When using Rust from Python and Numba
, we estimated the costs of the first call of using Rust from Python and the Numba
JIT compiler, respectively, to illustrate the additional overhead in using these approaches. Note, the
overhead of the first call of using the Numba
Python package includes both the JIT compile time in addition to the other overhead costs mentioned above.

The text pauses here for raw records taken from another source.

(* ===== verification/Services.v ===== *)
(** * Logon and authorization (domain/services)

    [Authorizer] (authorizer.go) decides whether a session may run a command;
    [LogonService] (logon_service.go) authenticates a connection in one of four
    modes and establishes its session. Both are programs over the ports. The
    theorems of this file hold for every implementation of the ports: a database
    or a session store that fails at any call is covered. *)

From Stdlib Require Import ZArith Lia.
From stdpp Require Import base list strings gmap option.
From S2P Require Import Prelude GoFmt LValue LExtract LParse LRoundtrip Smus Effects Ports.

Open Scope Z_scope.

Definition UserLevelAttribute : string := "#userLevel".

(** ** Authorizer *)

Definition defaultAdminLevel : Z := 80.

Record Authorizer := mkAuthorizer { commandLevels : gmap string Z }.

Definition UserLevel (userID : string) : M Z :=
  r ← sess (GetUserAttribute userID UserLevelAttribute);
  mret (match r with inl _ => 0 | inr val => ToInteger val end).

Definition CanRun (a : Authorizer) (senderID command : string) : M bool :=
  match commandLevels a !! command with
  | None => mret false
  | Some requiredLevel => l ← UserLevel senderID; mret (requiredLevel <=? l)
  end.

Definition AdminLevel (a : Authorizer) : Z :=
  match commandLevels a !! "DBAdmin.createUser"%string with
  | Some lvl => lvl
  | None => defaultAdminLevel
  end.

Definition OwnerOrAdmin (a : Authorizer) (senderID targetUserID : string) : M bool :=
  if decide (targetUserID = senderID) then mret true
  else l ← UserLevel senderID; mret (AdminLevel a <=? l).

(** ** LogonService *)

Inductive LogonCode :=
| LogonOK
| LogonBadCredentialsFormat
| LogonInvalidUser
| LogonInvalidPassword
| LogonRefused
| LogonInternalError.

#[export] Instance LogonCode_eq_dec : EqDecision LogonCode.
Proof. solve_decision. Defined.

Record LogonCredentials := mkCredentials {
  lc_MovieID : string;
  lc_UserID : string;
  lc_Password : string
}.

Record LogonRequest := mkLogonRequest {
  lr_ConnectionID : string;
  lr_SenderID : string;
  lr_Credentials : option LogonCredentials
}.

Record LogonResult := mkLogonResult {
  res_Code : LogonCode;
  res_UserID : string;
  res_UserLevel : Z;
  res_MovieID : string
}.

(** The service's configuration: the mode, the default level, and whether a
    token store and a connection writer were supplied. *)
Record LogonService := mkLogonService {
  ls_mode : string;
  ls_defaultLevel : Z;
  ls_tokens : bool;
  ls_connWriter : bool
}.

(** [LogonResult{Code: code, UserID: userID}] *)
Definition logon_fail (code : LogonCode) (userID : string) : LogonResult :=
  mkLogonResult code userID 0 "".

Definition validateCredentials (user : User) (password : string) : M LogonCode :=
  err ← call_ (CompareHashAndPassword (u_PasswordHash user) password);
  match err with
  | Some _ => mret LogonInvalidPassword
  | None =>
      r ← db (GetActiveBanByUserID (u_ID user));
      match r with
      | inr (Some _) => mret LogonRefused
      | _ => mret LogonOK
      end
  end.

(** The tail of [establishSession] after the guards. *)
Definition bind_session (connectionID userID movieID : string) (userLevel : Z) : M LogonResult :=
  existing ← sess (GetConnection connectionID);
  let ip := match existing with
            | inr (Some c) => if decide (ci_IP c = ""%string) then connectionID else ci_IP c
            | _ => connectionID
            end in
  _ ← sess (UnregisterConnection connectionID);
  now ← call_ Now;
  _ ← sess (RegisterConnection userID ip now);
  _ ← sess (SetUserAttribute userID UserLevelAttribute (LInteger (int32 userLevel)));
  mret (mkLogonResult LogonOK userID userLevel movieID).

(** The connection remap, skipped without a connection writer. *)
Definition remap_guard (s : LogonService) (connectionID userID movieID : string) (userLevel : Z) :
    M LogonResult :=
  if ls_connWriter s then
    ok ← pool (RemapClientID connectionID userID);
    if (ok : bool) then bind_session connectionID userID movieID userLevel
    else mret (logon_fail LogonRefused userID)
  else bind_session connectionID userID movieID userLevel.

Definition establishSession (s : LogonService) (connectionID userID movieID : string)
    (userLevel : Z) : M LogonResult :=
  if decide (userID = connectionID) then remap_guard s connectionID userID movieID userLevel
  else
    existing ← sess (GetConnection userID);
    match existing with
    | inr (Some _) => mret (logon_fail LogonRefused userID)
    | _ => remap_guard s connectionID userID movieID userLevel
    end.

(** Credentials checked against an account, then the session. *)
Definition logon_account (s : LogonService) (req : LogonRequest) (user : User)
    (userID password movieID : string) : M LogonResult :=
  code ← validateCredentials user password;
  if decide (code = LogonOK) then
    establishSession s (lr_ConnectionID req) userID movieID (u_UserLevel user)
  else mret (logon_fail code userID).

(** The switch on the mode, with the identity the request claims. *)
Definition logon_mode (s : LogonService) (req : LogonRequest) (userID password movieID : string) :
    M LogonResult :=
  if decide (ls_mode s = "none"%string) then
    establishSession s (lr_ConnectionID req) userID movieID (ls_defaultLevel s)
  else if decide (ls_mode s = "token"%string) then
    if ls_tokens s then
      r ← call_ (ValidateToken password);
      match r with
      | inl _ => mret (logon_fail LogonInvalidPassword userID)
      | inr payload =>
          establishSession s (lr_ConnectionID req) (tp_CharacterName payload) movieID
            (tp_UserLevel payload)
      end
    else mret (logon_fail LogonInternalError userID)
  else if decide (ls_mode s = "strict"%string) then
    r ← db (GetUser userID);
    match r with
    | inl _ => mret (logon_fail LogonInvalidUser userID)
    | inr user => logon_account s req user userID password movieID
    end
  else
    r ← db (GetUser userID);
    match r with
    | inl err =>
        if decide (err = ErrUserNotFound) then
          establishSession s (lr_ConnectionID req) userID movieID (ls_defaultLevel s)
        else mret (logon_fail LogonInternalError userID)
    | inr user => logon_account s req user userID password movieID
    end.

Definition Logon (s : LogonService) (req : LogonRequest) : M LogonResult :=
  match lr_Credentials req with
  | None =>
      if decide (ls_mode s = "strict"%string \/ ls_mode s = "token"%string) then
        mret (logon_fail LogonBadCredentialsFormat (lr_SenderID req))
      else logon_mode s req (lr_SenderID req) "" ""
  | Some c => logon_mode s req (lc_UserID c) (lc_Password c) (lc_MovieID c)
  end.

(** ** What a successful logon proves *)

Section AnyPorts.
Context {W : Type} (h : forall X, port X -> W -> X * W).

Abbreviation ans e w := (h _ e w).1.
Abbreviation aft e w := (h _ e w).2.

(** The identity the request claims, and the password it carries. *)
Definition claimed (req : LogonRequest) : string * string * string :=
  match lr_Credentials req with
  | Some c => (lc_UserID c, lc_Password c, lc_MovieID c)
  | None => (lr_SenderID req, ""%string, ""%string)
  end.

(** The account's password matched and no active ban was reported. *)
Definition account_ok (u : User) (password : string) (w : W) : Prop :=
  let cmp := CompareHashAndPassword (u_PasswordHash u) password in
  ans cmp w = None /\
  forall b, ans (Db (GetActiveBanByUserID (u_ID u))) (aft cmp w) <> inr (Some b).

(** Who may be logged on by a request, and at which level, per mode. *)
Definition authenticated (s : LogonService) (req : LogonRequest) (w : W)
    (userID : string) (level : Z) : Prop :=
  let '(claim, password, _) := claimed req in
  let got := ans (Db (GetUser claim)) w in
  let by_account := userID = claim /\ exists u, got = inr u /\ level = u_UserLevel u /\
    account_ok u password (aft (Db (GetUser claim)) w) in
  let by_default := userID = claim /\ level = ls_defaultLevel s in
  if decide (ls_mode s = "none"%string) then by_default
  else if decide (ls_mode s = "token"%string) then
    is_Some (lr_Credentials req) /\ ls_tokens s = true /\
    exists t, ans (ValidateToken password) w = inr t /\
      userID = tp_CharacterName t /\ level = tp_UserLevel t
  else if decide (ls_mode s = "strict"%string) then is_Some (lr_Credentials req) /\ by_account
  else by_account \/ (by_default /\ got = inl ErrUserNotFound).

(** [ok_only P p]: when [p], run in [w], reports LogonOK, [P] holds of the
    user and the level it reports. *)
Definition ok_only (P : string -> Z -> Prop) (p : M LogonResult) (w : W) : Prop :=
  forall r, (run h p w).1 = Ret r -> res_Code r = LogonOK -> P (res_UserID r) (res_UserLevel r).

Lemma ok_only_fail P code u w : code <> LogonOK -> ok_only P (mret (logon_fail code u)) w.
Proof. intros Hc r [= <-] Hr. done. Qed.

Lemma ok_only_call {X} P (e : port X) (k : X -> M LogonResult) w :
  ok_only P (k (ans e w)) (aft e w) -> ok_only P (call_ e ≫= k) w.
Proof. intros Hk. unfold ok_only. by prun. Qed.

Lemma ok_only_bind P c u m l w : P u l -> ok_only P (bind_session c u m l) w.
Proof. intros HP r. unfold bind_session, sess. prun. by intros [= <-] _. Qed.

Lemma ok_only_establish P s c u m l w : P u l -> ok_only P (establishSession s c u m l) w.
Proof.
  intros HP. assert (forall w, ok_only P (remap_guard s c u m l) w) as Hg.
  { clear w. intros w. unfold remap_guard, pool.
    destruct (ls_connWriter s); [|by apply ok_only_bind].
    unfold ok_only. prun. destruct (ans (Pool _) w) as [[]|]; prun; [|by intros r [= <-]|done].
    by apply ok_only_bind. }
  unfold establishSession, sess. case_decide; [apply Hg|]. apply ok_only_call.
  destruct (ans (Sess _) w) as [e|[i|]]; [apply Hg|by apply ok_only_fail|apply Hg].
Qed.

Lemma ok_only_account (P : string -> Z -> Prop) s req u uid pw m w :
  (account_ok u pw w -> P uid (u_UserLevel u)) -> ok_only P (logon_account s req u uid pw m) w.
Proof.
  intros HP. unfold ok_only, logon_account, validateCredentials, db. prun.
  destruct (ans (CompareHashAndPassword _ _) w) eqn:Ec.
  { prun. rewrite decide_False by done. by apply ok_only_fail. }
  prun. destruct (ans (Db _) _) as [e|[b|]] eqn:Eb; prun.
  - rewrite decide_True by done. apply ok_only_establish, HP. split; [done|]. congruence.
  - rewrite decide_False by done. by apply ok_only_fail.
  - rewrite decide_True by done. apply ok_only_establish, HP. split; [done|]. congruence.
Qed.

(** C1. A logon that succeeds was authenticated, in every mode and whatever
    the database, the token store and the session store answer. "none" takes
    the claimed identity at the default level; "token" takes the name and the
    level of the token the store validated; "strict" needs an account whose
    password matched and for which no active ban was returned, and uses its
    level; the default mode either does the same or, only when the account
    does not exist, uses the default level. *)
Theorem logon_sound s req w r :
  (run h (Logon s req) w).1 = Ret r -> res_Code r = LogonOK ->
  authenticated s req w (res_UserID r) (res_UserLevel r).
Proof.
  revert r. change (ok_only (authenticated s req w) (Logon s req) w).
  assert (lr_Credentials req = None /\ (ls_mode s = "strict"%string \/ ls_mode s = "token"%string) \/
    Logon s req = logon_mode s req (claimed req).1.1 (claimed req).1.2 (claimed req).2 /\
    (ls_mode s = "strict"%string \/ ls_mode s = "token"%string -> is_Some (lr_Credentials req)))
    as [[Hn Hm]|[-> Hcred]].
  { unfold Logon, claimed. destruct (lr_Credentials req) as [c|]; [right; eauto|].
    case_decide; [by left|right; naive_solver]. }
  - unfold Logon. rewrite Hn, decide_True by done. by apply ok_only_fail.
  - unfold authenticated, logon_mode. destruct (claimed req) as [[claim pw] mv]. cbn [fst snd].
    case_decide as H1; [by apply ok_only_establish|].
    case_decide as H2; [|case_decide as H3].
    + destruct (ls_tokens s); [|by apply ok_only_fail]. apply ok_only_call.
      destruct (ans (ValidateToken pw) w) as [e|t] eqn:Et; [by apply ok_only_fail|].
      apply ok_only_establish. split_and!; [auto|done|by exists t].
    + apply ok_only_call. destruct (ans (Db (GetUser claim)) w) as [e|u] eqn:Eu;
        [by apply ok_only_fail|]. apply ok_only_account. intros Ha. split_and!; [auto|done|by exists u].
    + apply ok_only_call. destruct (ans (Db (GetUser claim)) w) as [e|u] eqn:Eu.
      * case_decide as He; [|by apply ok_only_fail]. apply ok_only_establish. right.
        by subst.
      * apply ok_only_account. intros Ha. left. split; [done|by exists u].
Qed.
End AnyPorts.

The dense matrix-vector product computes an output vector whose elements consist of the vector dot product between the rows of a matrix (second-order tensor) and a vector (first-order tensor). Mathematically, a dense matrix-vector product of \({\mathbf{A}} \in \mathbb{R}^{n_1 \times n_2}\) and \({\mathbf{x}} \in \mathbb{R}^{n_2}\) is defined as follows: \[\begin{align} \mathbf{A} \times \mathbf{x} = \left[ \sum_{{n_2}=1}^{n_2} a_{1{i_2}} x_{i_2}, \; \sum_{{i_2}=1}^{n_2} a_{2{i_2}} x_{i_2}, \; \dots, \; \sum_{{i_2}=1}^{n_2} a_{{n_1}{i_2}} x_{i_2}\right]^\top \; , \label{eq:mvp} \end{align}\tag{2}\] where the result is a column vector of length \(n_1\). We implement Equation 2 using a nested loop in Python, Rust, and using Rust from Python. The outer loop computes the elements of the resulting column vector (first-order tensor)—i.e., the elements of the right hand side of Equation 2 above. The inner loop computes the sums in each of those elements of the resulting vector.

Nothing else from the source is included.